Although chatbots are designed to be user-friendly and intuitive, understanding how they work can be a challenge. There’s complex technology running behind the scenes that make chatbot interactions so effortless. You may have heard terms like artificial intelligence, natural language processing, and machine learning in relationship to chatbots. What do these terms mean and how do they come together to create a chatbot? Here’s a shortlist of chatbot-related terminology to help get you started.
- CHATBOT – A chatbot is a computer program that’s designed to simulate a two-way conversation with another human. Chatbots rely on text input (for example, a user typing a question and submitting it to a chatbot via Facebook Messenger) or speech input (for example, a user initiating a chatbot conversation with voice commands via a smart speaker like Amazon Alexa). For credit unions, chatbots can be an automated means of interacting with members to answer questions and deliver service around the clock.
- VIRTUAL ASSISTANT – A chatbot might seem similar to a virtual assistant, but they are two different technologies. Virtual assistants (Apple’s Siri, for example) perform simple task completion like checking the weather or locating the nearest restaurant. Although virtual assistants make use of some aspects of artificial intelligence, they aren’t a chatbot because they’re focused on task completion rather than two-way conversation. Another key distinction is that chatbots can chain together several different instructions to achieve goals while virtual assistants typically do not.
- ARTIFICIAL INTELLIGENCE (AI) – AI allows a computer program to complete tasks that would otherwise require human intervention. For example, facial recognition once required both cameras and human beings to make positive identifications. Computer programs now perform this task quickly and at scale by digitizing facial characteristics to find matches. Another example is language translation. Translation programs powered by AI can now translate speech in real time to break down barriers in interpersonal communication.
- MACHINE LEARNING (ML) – ML is a subset of AI that allows computer systems to learn and improve from experience without direct programming. The technology allows programs to learn from what they do successfully as well as from the mistakes they make, giving them the ability to grow without explicit intervention from a programmer.

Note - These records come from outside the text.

Lemma saved_frame s sp tf mask : user_rw s (sp - 160) 40 -> length (regs tf) = 32%nat ->
  saved s (phys (pm s)) sp tf mask ->
  uload_tf (sp - 152) s = Val tf s /\ uload_sigset (sp - 160) s = Val mask s.
Proof.
  intros R Hl (Hw & Hm0 & Hm1). pose proof (rw_align _ _ _ R) as Hal.
  pose proof (tf_words_length tf Hl) as Hlen. split.
  - unfold uload_tf.
    rewrite (bind_val _ _ _ _ _ (uload_words_hit s (sp - 160) 40 R 38 (sp - 152) ltac:(dlia) ltac:(lia) ltac:(lia))).
    unfold mret, M_ret. f_equal. rewrite <- (tf_words_roundtrip tf Hl). f_equal.
    apply (nth_ext _ _ (uword s (phys (pm s)) (sp - 152 + 4 * 0)) 0).
    { by rewrite length_map, zseq_length, Hlen. }
    intros k Hk. rewrite length_map, zseq_length in Hk.
    rewrite (map_nth (fun i => uword s (phys (pm s)) (sp - 152 + 4 * i)) (zseq 0 38) 0 k).
    assert (Hz : nth k (zseq 0 38) 0 = Z.of_nat k).
    { assert (G : forall n a, (k < n)%nat -> nth k (zseq a n) 0 = a + Z.of_nat k).
      { clear. induction k as [|k IH]; intros [|n] a Hn; try lia; cbn; [lia|]. rewrite IH by lia. lia. }
      rewrite G by done. lia. }
    rewrite Hz, Hw by lia. by rewrite Nat2Z.id.
  - destruct mask as [a b]. apply uload_sigset_words. cbn [sig0 sig1] in *.
    rewrite (uload_words_hit s (sp - 160) 40 R 2 (sp - 160)) by lia. f_equal. cbn [zseq map].
    rewrite <- Hm0, <- Hm1. f_equal; [f_equal; lia|]. f_equal. f_equal. lia.
Qed.

Lemma back_do_signal_ok s c sp tf mask : curenv s = Some c -> user_rw s (sp - 160) 40 -> tf_wf tf ->
  saved s (phys (pm s)) sp tf mask ->
  exists s3, sys_back_do_signal 0 (sp - 152) (sp - 160) s = Val (s32 (reg tf 2)) s3 /\
    ktf s3 = tf /\ pm s3 = pm s /\ curenv s3 = Some c /\
    (forall i, i <> c -> env s3 i = env s i) /\
    env_sigprocmask (env s3 c) = if reg tf 2 <? 2147483648 then mask else env_sigprocmask (env s c).
Proof.
  intros Hc R Htf Hs. destruct (saved_frame s sp tf mask R (tw_len _ Htf) Hs) as (Ef & Em).
  pose proof (tf_reg_u32 tf 2 Htf) as H2. unfold is_u32 in H2.
  assert (E : sys_set_trapframe 0 (sp - 152) s = Val (s32 (reg tf 2)) (set_ktf tf s)).
  { unfold sys_set_trapframe. rewrite legal_frame by (pose proof (rw_low _ _ _ R); pose proof (rw_high _ _ _ R); lia).
    assert (Ee : envid2env 0 true s = Val (Ok (curenv s)) s) by done.
    rewrite (bind_val _ _ _ _ _ Ee), bind_gets. cbv beta. rewrite (bind_val _ _ _ _ _ Ef).
    by rewrite bool_decide_eq_true_2. }
  assert (Hr : s32 (reg tf 2) = if reg tf 2 <? 2147483648 then reg tf 2 else reg tf 2 - 4294967296).
  { unfold s32. by rewrite (u32_small (reg tf 2)). }
  assert (R3 : user_rw (set_ktf tf s) (sp - 160) 40) by (destruct R; by split).
  destruct (saved_frame (set_ktf tf s) sp tf mask R3 (tw_len _ Htf) Hs) as (_ & Em3).
  unfold sys_back_do_signal, curenv_deref. msteps. rewrite Hc. cbn [lift_opt]. mstep. unfold get_env.
  rewrite bind_gets. cbv beta. cbn [Z.eqb negb andb]. mstep. rewrite (bind_val _ _ _ _ _ E).
  rewrite Hr. destruct (Z.ltb_spec (reg tf 2) 2147483648).
  - destruct (Z.ltb_spec (reg tf 2) 0); [lia|]. rewrite (bind_val _ _ _ _ _ Em3).
    eexists. split; [reflexivity|]. split_and!; try done.
    + intros i Hi. by rewrite env_upd, decide_False.
    + by rewrite env_upd, decide_True.
  - destruct (Z.ltb_spec (reg tf 2 - 4294967296) 0); [|lia]. eexists. split; [reflexivity|]. by split_and!.
Qed.
(* ===== verification/Print.v ===== *)
(** * Formatted output (lib/print.c)

    Characters are bytes, a format is the list of its characters before the zero. The
    output is the list of the blocks passed to the callback [out], in order. The arguments
    are the words and strings [va_arg] yields. *)

From Stdlib Require Import ZArith Lia.
From stdpp Require Import base numbers list.
From S2P Require Import Prelude.

(** ** print_num *)

(** [do { ... } while (u != 0)]: the digits, least significant first. *)
Definition digit_char (tmp : Z) (upcase : bool) : Z :=
  if tmp <=? 9 then 48 + tmp else if upcase then 65 + tmp - 10 else 97 + tmp - 10.

Fixpoint num_digits (fuel : nat) (u base : Z) (upcase : bool) : list Z :=
  match fuel with
  | O => []
  | S fuel' =>
      digit_char (u mod base) upcase ::
      (if u / base =? 0 then [] else num_digits fuel' (u / base) base upcase)
  end.

(** Writes at increasing positions of the buffer. *)
Fixpoint write_at (i : nat) (l : list Z) (buf : list Z) : list Z :=
  match l with
  | [] => buf
  | c :: l' => write_at (S i) l' (<[i := c]> buf)
  end.

(** [for (i = from; i < to; i++) buf[i] = padc] *)
Definition pad_from (from to : Z) (padc : Z) (buf : list Z) : list Z :=
  write_at (Z.to_nat from) (replicate (Z.to_nat (to - from)) padc) buf.

(** The swaps of [while (end > begin)]. *)
Fixpoint swap_loop (fuel : nat) (b e : Z) (buf : list Z) : list Z :=
  match fuel with
  | O => buf
  | S fuel' =>
      if b <? e then
        let x := nth (Z.to_nat b) buf 0 in
        let y := nth (Z.to_nat e) buf 0 in
        swap_loop fuel' (b + 1) (e - 1) (<[Z.to_nat e := x]> (<[Z.to_nat b := y]> buf))
      else buf
  end.

(** The block passed to [out]. *)
Definition print_num (u base : Z) (neg_flag : bool) (length0 : Z) (ladjust : bool) (padc : Z) (upcase : bool) : list Z :=
  let buf := replicate (Z.to_nat (length0 + 70)) 0 in
  let chars := num_digits 32 u base upcase ++ (if neg_flag then [45] else []) in
  let buf := write_at 0 chars buf in
  let actualLength := Z.of_nat (length chars) in
  let len := if length0 <? actualLength then actualLength else length0 in
  let padc := if ladjust then 32 else padc in
  let buf :=
    if neg_flag && negb ladjust && (padc =? 48) then
      <[Z.to_nat (len - 1) := 45]> (pad_from (actualLength - 1) (len - 1) padc buf)
    else pad_from actualLength len padc buf in
  let e := if ladjust then actualLength - 1 else len - 1 in
  let buf := swap_loop (Z.to_nat len) 0 e buf in
  take (Z.to_nat len) buf.

(** ** print_char and print_str *)
Definition spaces (n : Z) : list (list Z) := replicate (Z.to_nat n) [32].

Definition print_char (c length0 : Z) (ladjust : bool) : list (list Z) :=
  let len := if length0 <? 1 then 1 else length0 in
  if ladjust then [c] :: spaces (len - 1) else spaces (len - 1) ++ [[c]].

Definition print_str (s : list Z) (length0 : Z) (ladjust : bool) : list (list Z) :=
  let n := Z.of_nat (length s) in
  let len := if length0 <? n then n else length0 in
  if ladjust then s :: spaces (len - n) else spaces (len - n) ++ [s].

(** ** vprintfmt *)
Inductive va := VInt (w : Z) | VStr (s : list Z).

(** [Ub]: an argument is missing or of the wrong type, or the width overflows an [int]. *)
Inductive fmt_result := Done (out : list (list Z)) | Ub | NoFuel.

(** Text up to the next [%]. *)
Fixpoint scan_text (fmt : list Z) : list Z * list Z :=
  match fmt with
  | [] => ([], [])
  | c :: fmt' => if c =? 37 then ([], fmt) else let '(t, r) := scan_text fmt' in (c :: t, r)
  end.

(** [while ( *++fmt)]: the flags. *)
Fixpoint scan_flags (fmt : list Z) (ladjust : bool) (padc : Z) : list Z * bool * Z :=
  match fmt with
  | [] => ([], ladjust, padc)
  | c :: fmt' =>
      if c =? 45 then scan_flags fmt' true padc
      else if (c =? 43) || (c =? 32) then scan_flags fmt' ladjust padc
      else if c =? 48 then scan_flags fmt' ladjust 48
      else if (c =? 35) || (c =? 42) then scan_flags fmt' ladjust padc
      else (fmt, ladjust, padc)
  end.

Fixpoint scan_width (fmt : list Z) (width : Z) : option (list Z * Z) :=
  match fmt with
  | c :: fmt' =>
      if (48 <=? c) && (c <=? 57) then
        let w := width * 10 + c - 48 in
        if 2147483647 <? width * 10 + c then None else scan_width fmt' w
      else Some (fmt, width)
  | [] => Some ([], width)
  end.

(** [long] and [int] have the same width: the long flag only skips the [l]. *)
Definition scan_long (fmt : list Z) : list Z :=
  match fmt with c :: fmt' => if c =? 108 then fmt' else fmt | [] => [] end.

(** [print_num] takes its number as an [unsigned long]. *)
Definition print_unsigned (base w width : Z) (ladjust : bool) (padc : Z) (upcase : bool) : list Z :=
  print_num (u32 w) base false width ladjust padc upcase.

Definition print_signed (w width : Z) (ladjust : bool) (padc : Z) : list Z :=
  let num := s32 w in
  if num <? 0 then print_num (u32 (- num)) 10 true width ladjust padc false
  else print_num (u32 num) 10 false width ladjust padc false.

(** The conversion [c]: the blocks it outputs and the arguments left. *)
Definition conversion (c width : Z) (ladjust : bool) (padc : Z) (ap : list va) : option (list (list Z) * list va) :=
  let num f := match ap with VInt w :: ap' => Some ([f w], ap') | _ => None end in
  if c =? 98 then num (fun w => print_unsigned 2 w width ladjust padc false)
  else if (c =? 100) || (c =? 68) then num (fun w => print_signed w width ladjust padc)
  else if (c =? 111) || (c =? 79) then num (fun w => print_unsigned 8 w width ladjust padc false)
  else if (c =? 117) || (c =? 85) then num (fun w => print_unsigned 10 w width ladjust padc false)
  else if c =? 120 then num (fun w => print_unsigned 16 w width ladjust padc false)
  else if c =? 88 then num (fun w => print_unsigned 16 w width ladjust padc true)
  else if c =? 99 then
    match ap with VInt w :: ap' => Some (print_char (u8 w) width ladjust, ap') | _ => None end
  else if c =? 115 then
    match ap with VStr s :: ap' => Some (print_str s width ladjust, ap') | _ => None end
  else Some ([[c]], ap).

Fixpoint vprintfmt (fuel : nat) (fmt : list Z) (ap : list va) (out : list (list Z)) : fmt_result :=
  match fuel with
  | O => NoFuel
  | S fuel' =>
      let '(text, fmt) := scan_text fmt in
      let out := out ++ [text] in
      match fmt with
      | [] => Done out
      | _ :: fmt =>
          let '(fmt, ladjust, padc) := scan_flags fmt false 32 in
          match scan_width fmt 0 with
          | None => Ub
          | Some (fmt, width) =>
              match scan_long fmt with
              | [] => vprintfmt fuel' [] ap out
              | c :: fmt =>
                  match conversion c width ladjust padc ap with
                  | Some (o, ap) => vprintfmt fuel' fmt ap (out ++ o)
                  | None => Ub
                  end
              end
          end
      end
  end.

- NATURAL LANGUAGE PROCESSING (NLP) – NLP is a subset of computer science that’s focused on the interaction between computer programs and human languages. NLP combines with ML and AI to understand commands submitted by a human in their own language. Using bill payments as an example, a member might ask a similar question in many ways. For instance, “What do I owe this month?” “What is my current bill?” “How much is my balance?” “What do I need to pay?” These questions are all worded differently, but the intention behind them is the same. NLP helps computer systems understand that, although each question is unique, all should yield the same answer.